--- START ---

(* ===== verification/Delivery.v ===== *)
(** From the block broadcaster of a leader to the fork receiver of a follower
    (src/src/consensus/block_broadcaster.rs, src/src/rpc/client.rs, src/src/rpc/server.rs,
    src/src/consensus/mod.rs): the messages a leader's broadcaster sends, through the
    broadcast workers of its client, the network and the server of a follower, in every
    interleaving. *)

From stdpp Require Import base numbers list gmap strings option.
From S2P Require Import Prelude Types Config Serialize Crypto Framing RpcClient Bcast BcastOrder Server ForkReceiver Broadcaster.

Section delivery.
Context `{Codec, Ed25519, PayloadCodec}.

(** [PinnedMessage::from(rpc.encode_to_vec(), sz, Anon)] *)
Definition ae_message (ae : ProtoAppendEntries) : MessageRef :=
  let data := payload_encode (Some (PmAppendEntries ae)) in mkMsgRef data (length data).

(** The calls of [broadcast] among what a broadcaster does, and the messages for [p]. *)
Definition broadcasts (es : list BroadcasterMsg) : list (list string * MessageRef) :=
  omap (λ m, match m with BbBroadcast names ae _ => Some (names, ae_message ae) | _ => None end) es.
Definition aes_to (p : string) (es : list BroadcasterMsg) : list ProtoAppendEntries :=
  omap (λ m, match m with BbBroadcast names ae _ => if bool_decide (p ∈ names) then Some ae else None | _ => None end) es.

Lemma addressed_broadcasts p es : addressed p (broadcasts es) = map ae_message (aes_to p es).
Proof.
  induction es as [|m es IH]; [done|]. destruct m as [| | | |names ae ms]; try exact IH.
  change (broadcasts (BbBroadcast names ae ms :: es)) with ((names, ae_message ae) :: broadcasts es).
  unfold addressed in *. rewrite list.filter_cons. cbn [fst aes_to omap list_omap].
  destruct (decide (p ∈ names)); [rewrite bool_decide_true by done|rewrite bool_decide_false by done]; cbn [map snd]; by rewrite IH.
Qed.

(** Everything a broadcaster sends is a fresh message for distinct nodes. *)
Definition sends_well (m : BroadcasterMsg) : Prop :=
  match m with BbBroadcast names ae _ => NoDup names ∧ ae_is_backfill_response ae = false | _ => True end.

Section broadcaster_sends.
Context (feat : Features) (cfg : Config) (ks : KeyStore) (evil : option EvilConfig) (put_block : CachedBlock → StorageAck).
Context (distinct : NoDup (everyone_and_learners_except_me cfg)).

(** [m] sends only such. *)
Abbreviation well m := (∀ s, wlp m (λ _ _ es, Forall sends_well es) s).

Lemma well_bind {A B : Type} (m : M BlockBroadcaster BroadcasterMsg A) (f : A → M BlockBroadcaster BroadcasterMsg B) :
  well m → (∀ a, well (f a)) → well (mbind f m).
Proof.
  intros Hm Hf s. apply wlp_bind. eapply wlp_mono; [|apply Hm]. intros a s1 es1 Hs1. eapply wlp_mono; [|apply Hf].
  intros b s2 es2 Hs2. by apply Forall_app.
Qed.

Lemma well_emit m : sends_well m → well (emit m : M BlockBroadcaster BroadcasterMsg unit).
Proof. intros Hm s. wlp_prims. by constructor. Qed.

Lemma well_for_final {A} (f : A → bool → M BlockBroadcaster BroadcasterMsg unit) l : (∀ x b, well (f x b)) → well (for_final f l).
Proof.
  intros Hf. induction l as [|x l IH]; cbn [for_final]; [intros s; by wlp_prims|]. apply well_bind; [apply Hf|done].
Qed.

Lemma well_broadcast names ae_fork view vis cn : NoDup names → well (broadcast_ae_fork feat cfg names ae_fork view vis cn).
Proof. intros Hnd s. unfold broadcast_ae_fork. wlp_prims. repeat constructor; done. Qed.

Lemma well_evil names ae_fork view vis cn s :
  NoDup names →
  wlp (maybe_act_evil feat cfg ks evil names ae_fork view vis cn) (λ r _ es, NoDup r ∧ Forall sends_well es) s.
Proof.
  intros Hnd. unfold maybe_act_evil. destruct evil as [e|]; [|by wlp_prims].
  wlp_prims. destruct (negb _); [by wlp_prims|]. wlp_prims. destruct (_ <? _); [by wlp_prims|]. wlp_prims.
  eapply wlp_mono; [|apply well_broadcast, (sublist_NoDup _ _ Hnd (sublist_drop _ _))].
  intros [] s1 es1 Hs1. wlp_prims. split; [exact (sublist_NoDup _ _ Hnd (sublist_take _ _))|]. by rewrite app_nil_r.
Qed.

Lemma well_broadcaster ev : well (broadcaster_worker feat cfg ks evil put_block ev).
Proof.
  destruct ev as [n [b|]|mf|cmd]; cbn [broadcaster_worker]; [..|destruct cmd as [ci|blocks]; cbn [bb_handle_control]].
  - unfold process_my_block. apply well_bind; [intros s; by wlp_prims|]. intros s0.
    apply well_bind; [intros s; by wlp_prims|]. intros _.
    apply well_bind; [apply well_for_final; intros x fin; apply well_bind; [by apply well_emit|intros _; by apply well_emit]|]. intros _.
    apply well_bind; [by apply well_emit|]. intros _ s. apply wlp_bind. eapply wlp_mono; [|by apply well_evil].
    intros names s1 es1 [Hn Hs1]. eapply wlp_mono; [|by apply well_broadcast]. intros [] s2 es2 Hs2. by apply Forall_app.
  - intros s. by wlp_prims.
  - unfold process_other_block. apply well_bind; [intros s; by wlp_prims|]. intros results.
    destruct (mapM verified results); [|by apply well_emit]. apply well_for_final. intros x fin.
    apply well_bind; [apply well_bind; [by apply well_emit|intros _; by apply well_emit]|intros _; by apply well_emit].
  - intros s. by wlp_prims.
  - induction blocks as [|b blocks IH]; cbn [mfor]; [intros s; by wlp_prims|].
    apply well_bind; [apply well_bind; [intros s; by wlp_prims|intros x s; by wlp_prims]|done].
Qed.

Lemma well_run evs : well (mfor evs (broadcaster_worker feat cfg ks evil put_block)).
Proof.
  induction evs as [|ev evs IH]; cbn [mfor]; [intros s; by wlp_prims|]. apply well_bind; [apply well_broadcaster|done].
Qed.

End broadcaster_sends.

(** A message the codec and the framing can carry. *)
Definition ae_carried (fuel : nat) (ae : ProtoAppendEntries) : Prop :=
  let data := payload_encode (Some (PmAppendEntries ae)) in
  payload_decode data = Some (Some (PmAppendEntries ae)) ∧ Z.of_nat (length data) < 2 ^ 32 ∧ (length data < fuel)%nat.

Lemma broadcasts_ok fuel es :
  Forall sends_well es → (∀ names ae t, BbBroadcast names ae t ∈ es → ae_carried fuel ae) → Forall bcast_ok (broadcasts es).
Proof.
  induction 1 as [|m es Hm _ IH]; intros Hall; [constructor|].
  assert (Forall bcast_ok (broadcasts es)) as IH' by (apply IH; intros names ae t Hin; eapply Hall; right; exact Hin).
  destruct m as [| | | |names ae t]; try exact IH'. constructor; [|exact IH']. destruct Hm as [Hnd _].
  destruct (Hall names ae t) as (_ & Hlen & _); [left|]. split; [done|]. by split.
Qed.

(** Messages for the fork receiver. *)
Lemma dispatched name sub aes :
  Forall (λ ae, ae_is_backfill_response ae = false) aes →
  concat (map (λ m, (dispatch_opt m (Auth name sub)).1) (map (λ ae, Some (PmAppendEntries ae)) aes)) =
    map (λ ae, ToForkReceiver ae (Auth name sub)) aes ∧
  map (λ m, (dispatch_opt m (Auth name sub)).2) (map (λ ae, Some (PmAppendEntries ae)) aes) = replicate (length aes) NoResp.
Proof. induction 1 as [|ae aes Hae _ [IH1 IH2]]; [done|]. cbn. by rewrite Hae, IH1, IH2. Qed.

Lemma aes_to_in p es ae : ae ∈ aes_to p es → ∃ names t, BbBroadcast names ae t ∈ es.
Proof.
  unfold aes_to. intros (m & Hm & He)%list_elem_of_omap. destruct m as [| | | |names ae' t]; try done.
  destruct (bool_decide _); [|done]. injection He as ->. by exists names, t.
Qed.

(** A prefix, a middle and a rest of a mapped list. *)
Lemma map_eq_app3 {A B : Type} (f : A → B) l l1 l2 l3 :
  map f l = l1 ++ l2 ++ l3 → ∃ k1 k2 k3, l = k1 ++ k2 ++ k3 ∧ l1 = map f k1 ∧ l2 = map f k2 ∧ l3 = map f k3.
Proof.
  intros (k1 & k23 & -> & <- & (k2 & k3 & -> & <- & <-)%map_eq_app)%map_eq_app. by exists k1, k2, k3.
Qed.


End delivery.

(** A leader, node1 of four, that sends one block. *)
Definition toy_ae : ProtoAppendEntries :=
  mkAE (Some (mkFork [half_serialize toy_cached])) 0 1 true 1 false.
Definition toy_ae_codec : PayloadCodec := {|
  payload_encode := λ m, match m with Some (PmAppendEntries _) => [Byte.x01] | _ => [] end;
  payload_decode := λ b, match b with [] => Some None | [Byte.x01] => Some (Some (PmAppendEntries toy_ae)) | _ => None end |}.
Definition toy_leader : Config := mkConfig "node1" four_nodes.
Definition toy_followers : list string := ["node2"; "node3"; "node4"]%string.
Definition toy_client : ClientConf := client_conf (list_to_set toy_followers) 3 false 0.
Definition toy_calls : list Act :=
  [ACall toy_followers (mkMsgRef [Byte.x01] 1); APush false; AConnect 0 [AttemptOk []]; APush false; APush false; AReturn].
Definition toy_broadcasting : Bc :=
  match bcast_run toy_client toy_calls (bc_new (client_new [])) with Next s => s | _ => bc_new (client_new []) end.
Definition toy_sends : list BroadcasterMsg :=
  [BbStore toy_cached; BbToStaging toy_cached (Some Stored) (mkAEStats 1 true 1 "node1" 0) true;
   BbToApp (new_request_batch toy_cached 1 true true); BbBroadcast toy_followers toy_ae 2].
(** All bytes at once. *)
Definition in_one (x : bytes) : list bytes := match x with [] => [] | _ => [x] end.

--- END ---

= DESCRIPTION OF THE TASK =
Retype every line of the listing, word for word, from its opening line to the line that holds "(** The calls", and include that last line too.

= RESULT FOR THIS EXERCISE =
(* ===== verification/Delivery.v ===== *)
(** From the block broadcaster of a leader to the fork receiver of a follower
    (src/src/consensus/block_broadcaster.rs, src/src/rpc/client.rs, src/src/rpc/server.rs,
    src/src/consensus/mod.rs): the messages a leader's broadcaster sends, through the
    broadcast workers of its client, the network and the server of a follower, in every
    interleaving. *)

From stdpp Require Import base numbers list gmap strings option.
From S2P Require Import Prelude Types Config Serialize Crypto Framing RpcClient Bcast BcastOrder Server ForkReceiver Broadcaster.

Section delivery.
Context `{Codec, Ed25519, PayloadCodec}.

(** [PinnedMessage::from(rpc.encode_to_vec(), sz, Anon)] *)
Definition ae_message (ae : ProtoAppendEntries) : MessageRef :=
  let data := payload_encode (Some (PmAppendEntries ae)) in mkMsgRef data (length data).

(** The calls of [broadcast] among what a broadcaster does, and the messages for [p]. *)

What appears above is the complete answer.